Objective: To compare 3 methods of HAI identification: traditional NHSN surveillance, a commercial data-mining approach, and International Classification of Diseases 9th Revision (ICD-9) coding.
Methods: We monitored catheter-associated bloodstream infections (CA-BSIs) for 3-month periods in 2009 in each of 6 intensive care units (ICUs) of a large university hospital. NHSN surveillance was completed by experienced infection control practitioners. A Nosocomial Infection Marker report was generated by data-mining using the MedMined™ Data Mining Surveillance service (CareFusion Corporation). ICD-9 coding was carried out by veteran billing personnel. The reports were derived independently and then compared. Cases classified differently by the 3 approaches were reviewed by 2 infectious diseases physicians to determine their appropriate designation as either true or false positive CA-BSIs. We calculated the sensitivity and positive predictive value of each of the 3 methodologies.
Results: A total of 56 CA-BSI were identified in the 6 ICUs (bone marrow transplant 20, cardiac 3, medical 13, neurosurgical 6, surgical 11, high-risk neonatal 3) during 7,154 catheter-days. The overall CA-BSI rate was 7.9 per 1000 catheter-days. NHSN surveillance detected 46 cases, and there were no false-positives.
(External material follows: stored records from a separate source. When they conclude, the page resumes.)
(** [traceEnd] and [coroutineCompleted] charge the running time of the
    coroutine without resetting the time of its last resumption.  Two charges
    in a row, as when a trace ends and its coroutine is then suspended or
    completed, count the time between the resumption and the first charge
    twice. *)
Theorem usage_charged_twice s self self' l i :
  prof_wf s -> cells (info_heap (storage_ s)) !! l = Some i ->
  wp (calculate_resource_usage self (Some l);; calculate_resource_usage self' (Some l)) s
    (fun _ s' => exists i', cells (info_heap (storage_ s')) !! l = Some i' /\
      let n := readings (clock (storage_ s)) in
      wall_clock_running_time i' =
        tt_add_assign (tt_add_assign (wall_clock_running_time i) (steady n - last_resume i))
          (steady (S n) - last_resume i)).
Proof.
  intros Hwf Hi. apply safe_wp_bind. eapply safe_mono; [|by apply safe_resource_usage].
  intros ? s1 Hwf1 _ [u Hs1] _ _. set (i1 := charge _ _ _ i) in Hs1.
  destruct (charge_keeps (steady (readings (clock (storage_ s)))) (usage_of self s) u i)
    as (Hr & _ & Hw). fold i1 in Hr, Hw.
  eapply wp_mono; [|apply (safe_resource_usage s1 self' l i1); [done|]].
  - intros [] s2 (_ & _ & u' & Hs2). rewrite Hs2. eexists. split; [apply lookup_insert_eq|].
    destruct (charge_keeps (steady (readings (clock (storage_ s1)))) (usage_of self' s1) u' i1)
      as (_ & _ & ->). by rewrite Hr, Hw, Hs1.
  - rewrite Hs1. apply lookup_insert_eq.
Qed.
Data-mining identified 48 cases but also 44 false-positives. ICD-9 coding documented 7 cases and 5 false-positives. Overall sensitivities of the 3 metrics were: NHSN surveillance 0.82, data-mining 0.86, and ICD-9 coding 0.13. Positive predictive values of the 3 measures were: NHSN surveillance 1.0, data-mining 0.52, and ICD-9 coding 0.58.
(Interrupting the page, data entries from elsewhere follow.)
Lemma safe_sample_each ls s :
  prof_wf s -> prof_active s = true -> Forall (valid (thread_heap (jvm_ s))) ls ->
  (forall th, th ∈ running_of (jvm_ s) ls -> unwinds th) ->
  safe (for_each ls sample_thread) s (fun _ s' => sampled_all ls s s').
Proof.
  revert s. induction ls as [|l ls IH]; intros s Hwf Hact Hv Hu; cbn [for_each].
  - apply safe_ret; [done|]. apply sampled_none.
  - apply Forall_cons_1 in Hv as [[th Hl] Hv].
    change (l :: ls) with ([l] ++ ls) in Hu |- *. rewrite running_of_app in Hu.
    apply safe_bind. eapply safe_mono; [|eapply safe_sample; [done|done|exact Hl|set_solver]].
    intros [] s1 Hwf1 Hg1 H1 _ _. eapply safe_mono; [|apply IH; [done|by rewrite (gr_active _ _ Hg1)|..]].
    + intros [] s2 _ _ H2. by eapply sampled_all_app.
    + destruct H1 as [[-> _] _]. exact Hv.
    + destruct H1 as [[-> _] _]. set_solver.
Qed.

(** Every sample of a turn can be processed. *)
Lemma sampled_raw_ok s0 s ls lo hi raws :
  ids_answered -> (forall l, l ∈ ls -> l ∈ CL.list_ (threads_ (jvm_ s))) ->
  Forall2 (sampled_between s0 lo hi) (running_of (jvm_ s) ls) raws -> Forall (raw_ok s) raws.
Proof.
  intros Hids Hls Hs. apply list.Forall_forall. intros r [i Hr]%list_elem_of_lookup.
  destruct (Forall2_lookup_r _ _ _ _ _ Hs Hr) as (th & Hth & n & t & a & _ & Ha & ->).
  apply list_elem_of_lookup_2 in Hth. apply list_elem_of_filter in Hth as [_ Hin].
  apply list_elem_of_omap in Hin as (l & Hl & Hth'). eapply sample_raw_ok; [exact Hids|exact Ha|by apply Hls|exact Hth'].
Qed.

(** The pause fills the interval. *)
Lemma wp_sleep_time start finish s (Q : Z -> Profiler -> Prop) :
  0 <= interval_ opts < 2 ^ 63 -> time_range start -> time_range finish -> start <= finish ->
  Q (Z.max 0 (start + interval_ opts - finish)) s -> wp (sleep_time start finish) s Q.
Proof.
  unfold time_range. intros Hi H1 H2 Hle HQ. unfold sleep_time.
  apply wp_bind. eapply wp_run; [apply run_tt_minus; unfold in_s; lia|].
  apply wp_bind, wp_signed; [unfold in_s, tt_get; lia|]. apply wp_ret. unfold tt_get.
  destruct (_ >? 0) eqn:Hc.
  - by replace (interval_ opts - (finish - start)) with (Z.max 0 (start + interval_ opts - finish)) by lia.
  - by replace 0 with (Z.max 0 (start + interval_ opts - finish)) by lia.
Qed.

(** C8: one turn of the profiler thread.  From a well-formed profiler that is
    active, when the signal handler returns in each thread that runs a traced
    call and JVMTI knows the methods of the code cache, a turn returns, with
    every raw sample processed: those that waited, and exactly one of each such
    thread, in the order of the registry, with the stack that was unwound and a
    time within the turn.  The processed samples are stored after the ones that
    were there, those of this turn under the coroutine that their thread runs, or
    under the thread's own key.  The thread then sleeps for what is left of the
    interval between the reading of the clock at the beginning of the turn and
    the one after the processing, and not at all if nothing is left. *)
Theorem profiler_turn_samples s fuel :
  prof_wf s -> prof_active s = true -> Forall (raw_ok s) (a_raw (abs (storage_ s))) -> ids_answered ->
  (forall th, th ∈ running s -> unwinds th) -> 0 <= interval_ opts < 2 ^ 63 ->
  (length (a_raw (abs (storage_ s))) + length (running s) <= fuel)%nat ->
  wp (profiler_turn fuel) s (fun r s' => r.1 = true /\ prof_wf s' /\ a_raw (abs (storage_ s')) = [] /\
    let start := time_now s in let finish := last_reading s' in
    start <= finish /\ r.2 = Z.max 0 (start + interval_ opts - finish) /\
    exists raws ps,
      Forall2 (sampled_between s start finish) (running s) raws /\
      Forall2 processed_of (a_raw (abs (storage_ s)) ++ raws) ps /\
      a_traces (abs (storage_ s')) =
        append_samples (zip (a_raw (abs (storage_ s)) ++ raws) ps) (a_traces (abs (storage_ s)))).
Proof.
  intros Hwf Hact Hraw Hids Hu Hi Hfuel. set (raws0 := a_raw (abs (storage_ s))) in *.
  set (ls := CL.list_ (threads_ (jvm_ s))). change (running s) with (running_of (jvm_ s) ls) in *.
  apply (wp_mono (profiler_turn fuel) s (fun r s' => prof_wf s' /\ grows s s' /\
    (r.1 = true /\ a_raw (abs (storage_ s')) = [] /\
     time_now s <= last_reading s' /\ r.2 = Z.max 0 (time_now s + interval_ opts - last_reading s') /\
     exists raws ps,
       Forall2 (sampled_between s (time_now s) (last_reading s')) (running_of (jvm_ s) ls) raws /\
       Forall2 processed_of (raws0 ++ raws) ps /\
       a_traces (abs (storage_ s')) = append_samples (zip (raws0 ++ raws) ps) (a_traces (abs (storage_ s)))))).
  { intros r s' (H1 & _ & H2 & H3 & H4). cbv zeta. tauto. }
  unfold profiler_turn. apply safe_bind, safe_pure; [done|].
  apply wp_zoom, wp_zoom, wp_reads. rewrite !lset_lget. split; [done|]. intros _ _. cbn [lget jvm_L threads_L].
  apply safe_bind. eapply safe_mono; [|by apply safe_reading].
  intros t s1 Hwf1 Hg1 (-> & [Ht1 _] & [Hj1 Hl1] & Hab) _ _.
  apply safe_bind. eapply safe_mono; [|apply (safe_sample_each ls);
    [done|by rewrite (gr_active _ _ Hg1)| |rewrite Hj1; exact Hu]].
  2: { rewrite Hj1. apply (wf_threads _ (pw_jvm s Hwf)). }
  intros [] s2 Hwf2 Hg2 ([Hj2 Hl2] & Ht2 & Htr2 & raws & Hr2 & Hs2) _ _. rewrite Hj1 in Hs2. rewrite Hab in Hr2, Htr2.
  assert (Hok : Forall (raw_ok s2) (a_raw (abs (storage_ s2)))).
  { rewrite Hr2. apply Forall_app. split.
    - eapply list.Forall_impl; [exact Hraw|]. intros r. apply raw_ok_grows. by etrans.
    - rewrite <- Hj1, <- Hj2 in Hs2. eapply (sampled_raw_ok s1 s2 ls); [done|by rewrite Hj2, Hj1|exact Hs2]. }
  apply safe_bind. eapply safe_mono; [|apply (safe_keeps clock_of); [apply keeps_clock_process|];
    apply (process_all fuel s2 _ Hwf2 eq_refl Hok)].
  2: { rewrite Hr2, length_app, <- (Forall2_length Hs2). exact Hfuel. }
  intros b s3 Hwf3 Hg3 (Hc3 & -> & Hr3 & _ & ps & Hps & Htr3) _ _.
  apply safe_bind. eapply safe_mono; [|by apply safe_reading].
  intros t s4 Hwf4 Hg4 (-> & [_ Hlast] & _ & Hab4) _ _.
  assert (Ht3 : time_now s3 = time_now s2) by (unfold time_now; by rewrite Hc3).
  apply safe_bind, safe_pure; [done|]. apply wp_sleep_time; [done|apply steady_time..|lia|].
  split; [done|]. intros _ _. apply safe_ret; [done|]. cbn [fst snd].
  rewrite Hlast, Hab4. split; [done|]. split; [done|]. split; [lia|]. split; [done|]. exists raws, ps.
  rewrite Htr3, Hr2, Htr2. rewrite Hr2 in Hps. split; [|done].
  eapply Forall2_impl; [|exact Hs2]. intros th r. by apply sampled_between_weaken; [|lia..].
Qed.
End proofs.
End turn.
Conclusions: While comparable in regards to sensitivity, there was an important difference in the positive predictive value of traditional NHSN surveillance versus data-mining. Any consideration of implementing an automated surveillance system must take into account the expertise and time necessary to review cases and eliminate false-positives. Otherwise, data-mining was too inaccurate for use in providing feedback to ICUs or for public reporting. The ICD-9 coding scheme lacked both sensitivity and predictive power as a metric for identifying CA-BSIs. The NHSN approach has imperfect discriminatory power and inter-rater reliability, but the adoption of either surrogate metric does not enhance HAI reporting performance from an accuracy or efficiency standpoint.